## Action item
Nothing in the listing should be dropped or altered when it is copied.

## Information provided
(** The engine of the Windows hosts, as the native start-up spawns it for an
    address. *)
Definition windows_engine (address : string) (pid : nat) : Cmd :=
  {| Path := "C:\bin\containerd";
     Args := ["--root"; "C:\Users\u\.fun\containerd\root";
              "--state"; "C:\Users\u\.fun\containerd\state";
              "--address"; address;
              "--log-level"; "info"];
     Process := Some pid |}.

(** On the Windows host without [wsl.exe]: the world when [Start] has logged
    the fallback, and the world when it has spawned the engine. *)
Definition fallen_back (config : ServerConfig) : World :=
  after (Server.startWSL2 Examples.windows_no_wsl context_Background
           (NewServer Examples.windows_no_wsl config)) Examples.empty_world.
Definition fallback_spawned (config : ServerConfig) : World :=
  after (Server.startNative Examples.windows_no_wsl context_Background
           (NewServer Examples.windows_no_wsl config)) (fallen_back config).
(** A manager in server mode. *)
Definition server_mode (H : Host) : ManagerConfig :=
  {| RunAs := "server"; mc_ServerConfig := DefaultServerConfig H;
     ClientSocket := ""; Namespace := "" |}.

(** A manager that owns the server of [boot] and no client. *)
Definition owner (H : Host) : Manager :=
  set_server (Some (boot H).1.2)
             (Manager.NewManager {| RunAs := "server";
                                    mc_ServerConfig := DefaultServerConfig H;
                                    ClientSocket := "";
                                    Namespace := "" |}).

End Examples.

(** ** Further observations *)

(** A computation that starts, signals and kills no process, and during
    which the clock stands still. *)
Definition silent {A} (c : M A) : Prop :=
  forall w, process_events (trace (c w).2) = process_events (trace w)
            /\ clock (c w).2 = clock w.

(** A computation during which the clock stands still. *)
Definition timeless {A} (c : M A) : Prop := forall w, clock (c w).2 = clock w.

(** A computation that waits at most [d]. *)
Definition within {A} (d : Duration) (c : M A) : Prop :=
  forall w, 0 <= clock (c w).2 - clock w <= d.

(** The result of [c] satisfies [P], whatever the world. *)
Definition always {A} (P : A -> Prop) (c : M A) : Prop := forall w, P (c w).1.

(** A server with nothing active: the state [NewServer] makes. *)
Definition idle (s : Server) : Prop :=
  running s = false /\ vmRunning s = false /\ wslRunning s = false.

(** The arguments every engine is started with. *)
Definition base_args (c : ServerConfig) : list string :=
  ["--root"; Root c; "--state"; State c; "--address"; Address c;
   "--log-level"; LogLevel c].

Section further_observations.
Context (H : Host).

(** The path lookup of a component. *)
Definition GetPath (c : BundledBinary) : M string :=
  match c with
  | Containerd => GetContainerdPath H
  | Runc => GetRuncPath H
  | HyperKit => GetHyperKitPath H
  end.

(** The bundled source of a component, next to the executable. *)
Definition bundled_source (c : BundledBinary) (executableDir : string) : string :=
  match c with
  | Containerd =>
      filepath_Join H [executableDir; default "" (binaryPaths !! GOOS H)]
  | Runc =>
      if on_windows H
      then filepath_Join H [executableDir; "binaries"; "windows"; "runc.exe"]
      else filepath_Join H [executableDir; "binaries"; GOOS H; "runc"]
  | HyperKit =>
      filepath_Join H [executableDir; "binaries"; "darwin"; "linuxkit";
                       "hyperkit"]
  end.

(** What a successful copy of [extract_binary] leaves at the destination:
    the bytes of the source written over those of a file found with mode [m]
    and bytes [d0]. *)
Definition copied (dest : string) (src : string -> string) (wa w1 : World)
    (m : Z) (d0 : string) : Prop :=
  exists exe ms data,
    os_Executable H = inr exe
    /\ result (os_Stat H (src (filepath_Dir H exe))) wa = Some (File ms data)
    /\ fs w1 = <[dest := File m (overwrite data d0)]> (fs wa)
    /\ clock w1 = clock wa.

(** What [nativePrepare] hands to the spawn. *)
Definition prepared (s : Server) (r : string + (string * list string)) : Prop :=
  match r with
  | inl _ => True
  | inr (path, args) =>
      path <> ""
      /\ exists rest,
           args = (base_args (config s) ++ rest)%list
           /\ (Config (config s) <> "" ->
               exists pre, rest = (pre ++ ["--config"; Config (config s)])%list)
  end.

(** The file [configureWSL2Distribution] writes. *)
Definition wslConfigPath : string := filepath_Join H [home_dir H; ".wslconfig"].

End further_observations.

(** ** The client's container operations

    The client talks to the daemon through the containerd library.  A
    [Daemon] record holds the daemon's answer to every request; a [Session]
    is the world together with the requests made so far. *)

(** [specs.Mount]. *)
Record Mount := {
  mnt_Source : string;
  mnt_Destination : string;
  mnt_Type : string;
  mnt_Options : list string;
}.

(** [CreateContainerOptions]; a map is the list of its entries. *)
Record CreateContainerOptions := {
  opt_ID : string;
  opt_Name : string;
  opt_Image : string;
  opt_Command : list string;
  opt_Args : list string;
  opt_Env : list string;
  opt_Labels : list (string * string);
  opt_Mounts : list Mount;
  opt_RestartPolicy : string;
  opt_PrivilegedMode : bool;
}.

(** [Container]; the back pointer to the client is left out. *)
Record Container := {
  ct_ID : string;
  ct_Name : string;
  ct_ImageRef : string;
  ct_Command : list string;
  ct_Args : list string;
  ct_Env : list string;
  ct_Labels : list (string * string);
  ct_Status : string;
  ct_CreatedAt : Z;
  ct_RestartPolicy : string;
  ct_PrivilegedMode : bool;
}.

(** The signals sent to a task. *)
Inductive TaskSignal := SigTerm | SigKill.

(** What [CreateContainer] puts into the OCI spec of a new container, beside
    the configuration of the image: [None] is an option that is not added. *)
Record ContainerSpec := {
  spec_env : list string;
  spec_args : option (list string);
  spec_mounts : option (list Mount);
  spec_privileged : bool;
}.

(** The requests the client sends to the daemon. *)
Inductive Request :=
| ReqPull (ref : string)
| ReqNewContainer (id image snapshot : string) (spec : ContainerSpec)
| ReqLoadContainer (id : string)
| ReqTask (id : string)
| ReqNewTask (id : string)
| ReqTaskStart (id : string)
| ReqTaskWait (id : string)
| ReqTaskKill (id : string) (sig : TaskSignal)
| ReqTaskDelete (id : string)
| ReqContainerDelete (id : string).

#[global] Instance TaskSignal_eq_dec : EqDecision TaskSignal.
Proof. solve_decision. Defined.
#[global] Instance Mount_eq_dec : EqDecision Mount.
Proof. solve_decision. Defined.
#[global] Instance ContainerSpec_eq_dec : EqDecision ContainerSpec.
Proof. solve_decision. Defined.
#[global] Instance Request_eq_dec : EqDecision Request.
Proof. solve_decision. Defined.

## Answer section
(** The engine of the Windows hosts, as the native start-up spawns it for an
    address. *)
Definition windows_engine (address : string) (pid : nat) : Cmd :=
  {| Path := "C:\bin\containerd";
     Args := ["--root"; "C:\Users\u\.fun\containerd\root";
              "--state"; "C:\Users\u\.fun\containerd\state";
              "--address"; address;
              "--log-level"; "info"];
     Process := Some pid |}.

(** On the Windows host without [wsl.exe]: the world when [Start] has logged
    the fallback, and the world when it has spawned the engine. *)
Definition fallen_back (config : ServerConfig) : World :=
  after (Server.startWSL2 Examples.windows_no_wsl context_Background
           (NewServer Examples.windows_no_wsl config)) Examples.empty_world.
Definition fallback_spawned (config : ServerConfig) : World :=
  after (Server.startNative Examples.windows_no_wsl context_Background
           (NewServer Examples.windows_no_wsl config)) (fallen_back config).
(** A manager in server mode. *)
Definition server_mode (H : Host) : ManagerConfig :=
  {| RunAs := "server"; mc_ServerConfig := DefaultServerConfig H;
     ClientSocket := ""; Namespace := "" |}.

(** A manager that owns the server of [boot] and no client. *)
Definition owner (H : Host) : Manager :=
  set_server (Some (boot H).1.2)
             (Manager.NewManager {| RunAs := "server";
                                    mc_ServerConfig := DefaultServerConfig H;
                                    ClientSocket := "";
                                    Namespace := "" |}).

End Examples.

(** ** Further observations *)

(** A computation that starts, signals and kills no process, and during
    which the clock stands still. *)
Definition silent {A} (c : M A) : Prop :=
  forall w, process_events (trace (c w).2) = process_events (trace w)
            /\ clock (c w).2 = clock w.

(** A computation during which the clock stands still. *)
Definition timeless {A} (c : M A) : Prop := forall w, clock (c w).2 = clock w.

(** A computation that waits at most [d]. *)
Definition within {A} (d : Duration) (c : M A) : Prop :=
  forall w, 0 <= clock (c w).2 - clock w <= d.

(** The result of [c] satisfies [P], whatever the world. *)
Definition always {A} (P : A -> Prop) (c : M A) : Prop := forall w, P (c w).1.

(** A server with nothing active: the state [NewServer] makes. *)
Definition idle (s : Server) : Prop :=
  running s = false /\ vmRunning s = false /\ wslRunning s = false.

(** The arguments every engine is started with. *)
Definition base_args (c : ServerConfig) : list string :=
  ["--root"; Root c; "--state"; State c; "--address"; Address c;
   "--log-level"; LogLevel c].

Section further_observations.
Context (H : Host).

(** The path lookup of a component. *)
Definition GetPath (c : BundledBinary) : M string :=
  match c with
  | Containerd => GetContainerdPath H
  | Runc => GetRuncPath H
  | HyperKit => GetHyperKitPath H
  end.

(** The bundled source of a component, next to the executable. *)
Definition bundled_source (c : BundledBinary) (executableDir : string) : string :=
  match c with
  | Containerd =>
      filepath_Join H [executableDir; default "" (binaryPaths !! GOOS H)]
  | Runc =>
      if on_windows H
      then filepath_Join H [executableDir; "binaries"; "windows"; "runc.exe"]
      else filepath_Join H [executableDir; "binaries"; GOOS H; "runc"]
  | HyperKit =>
      filepath_Join H [executableDir; "binaries"; "darwin"; "linuxkit";
                       "hyperkit"]
  end.

(** What a successful copy of [extract_binary] leaves at the destination:
    the bytes of the source written over those of a file found with mode [m]
    and bytes [d0]. *)
Definition copied (dest : string) (src : string -> string) (wa w1 : World)
    (m : Z) (d0 : string) : Prop :=
  exists exe ms data,
    os_Executable H = inr exe
    /\ result (os_Stat H (src (filepath_Dir H exe))) wa = Some (File ms data)
    /\ fs w1 = <[dest := File m (overwrite data d0)]> (fs wa)
    /\ clock w1 = clock wa.

(** What [nativePrepare] hands to the spawn. *)
Definition prepared (s : Server) (r : string + (string * list string)) : Prop :=
  match r with
  | inl _ => True
  | inr (path, args) =>
      path <> ""
      /\ exists rest,
           args = (base_args (config s) ++ rest)%list
           /\ (Config (config s) <> "" ->
               exists pre, rest = (pre ++ ["--config"; Config (config s)])%list)
  end.

(** The file [configureWSL2Distribution] writes. *)
Definition wslConfigPath : string := filepath_Join H [home_dir H; ".wslconfig"].

End further_observations.

(** ** The client's container operations

    The client talks to the daemon through the containerd library.  A
    [Daemon] record holds the daemon's answer to every request; a [Session]
    is the world together with the requests made so far. *)

(** [specs.Mount]. *)
Record Mount := {
  mnt_Source : string;
  mnt_Destination : string;
  mnt_Type : string;
  mnt_Options : list string;
}.

(** [CreateContainerOptions]; a map is the list of its entries. *)
Record CreateContainerOptions := {
  opt_ID : string;
  opt_Name : string;
  opt_Image : string;
  opt_Command : list string;
  opt_Args : list string;
  opt_Env : list string;
  opt_Labels : list (string * string);
  opt_Mounts : list Mount;
  opt_RestartPolicy : string;
  opt_PrivilegedMode : bool;
}.

(** [Container]; the back pointer to the client is left out. *)
Record Container := {
  ct_ID : string;
  ct_Name : string;
  ct_ImageRef : string;
  ct_Command : list string;
  ct_Args : list string;
  ct_Env : list string;
  ct_Labels : list (string * string);
  ct_Status : string;
  ct_CreatedAt : Z;
  ct_RestartPolicy : string;
  ct_PrivilegedMode : bool;
}.

(** The signals sent to a task. *)
Inductive TaskSignal := SigTerm | SigKill.

(** What [CreateContainer] puts into the OCI spec of a new container, beside
    the configuration of the image: [None] is an option that is not added. *)
Record ContainerSpec := {
  spec_env : list string;
  spec_args : option (list string);
  spec_mounts : option (list Mount);
  spec_privileged : bool;
}.

(** The requests the client sends to the daemon. *)
Inductive Request :=
| ReqPull (ref : string)
| ReqNewContainer (id image snapshot : string) (spec : ContainerSpec)
| ReqLoadContainer (id : string)
| ReqTask (id : string)
| ReqNewTask (id : string)
| ReqTaskStart (id : string)
| ReqTaskWait (id : string)
| ReqTaskKill (id : string) (sig : TaskSignal)
| ReqTaskDelete (id : string)
| ReqContainerDelete (id : string).

#[global] Instance TaskSignal_eq_dec : EqDecision TaskSignal.
Proof. solve_decision. Defined.
#[global] Instance Mount_eq_dec : EqDecision Mount.
Proof. solve_decision. Defined.
#[global] Instance ContainerSpec_eq_dec : EqDecision ContainerSpec.
Proof. solve_decision. Defined.
#[global] Instance Request_eq_dec : EqDecision Request.
Proof. solve_decision. Defined.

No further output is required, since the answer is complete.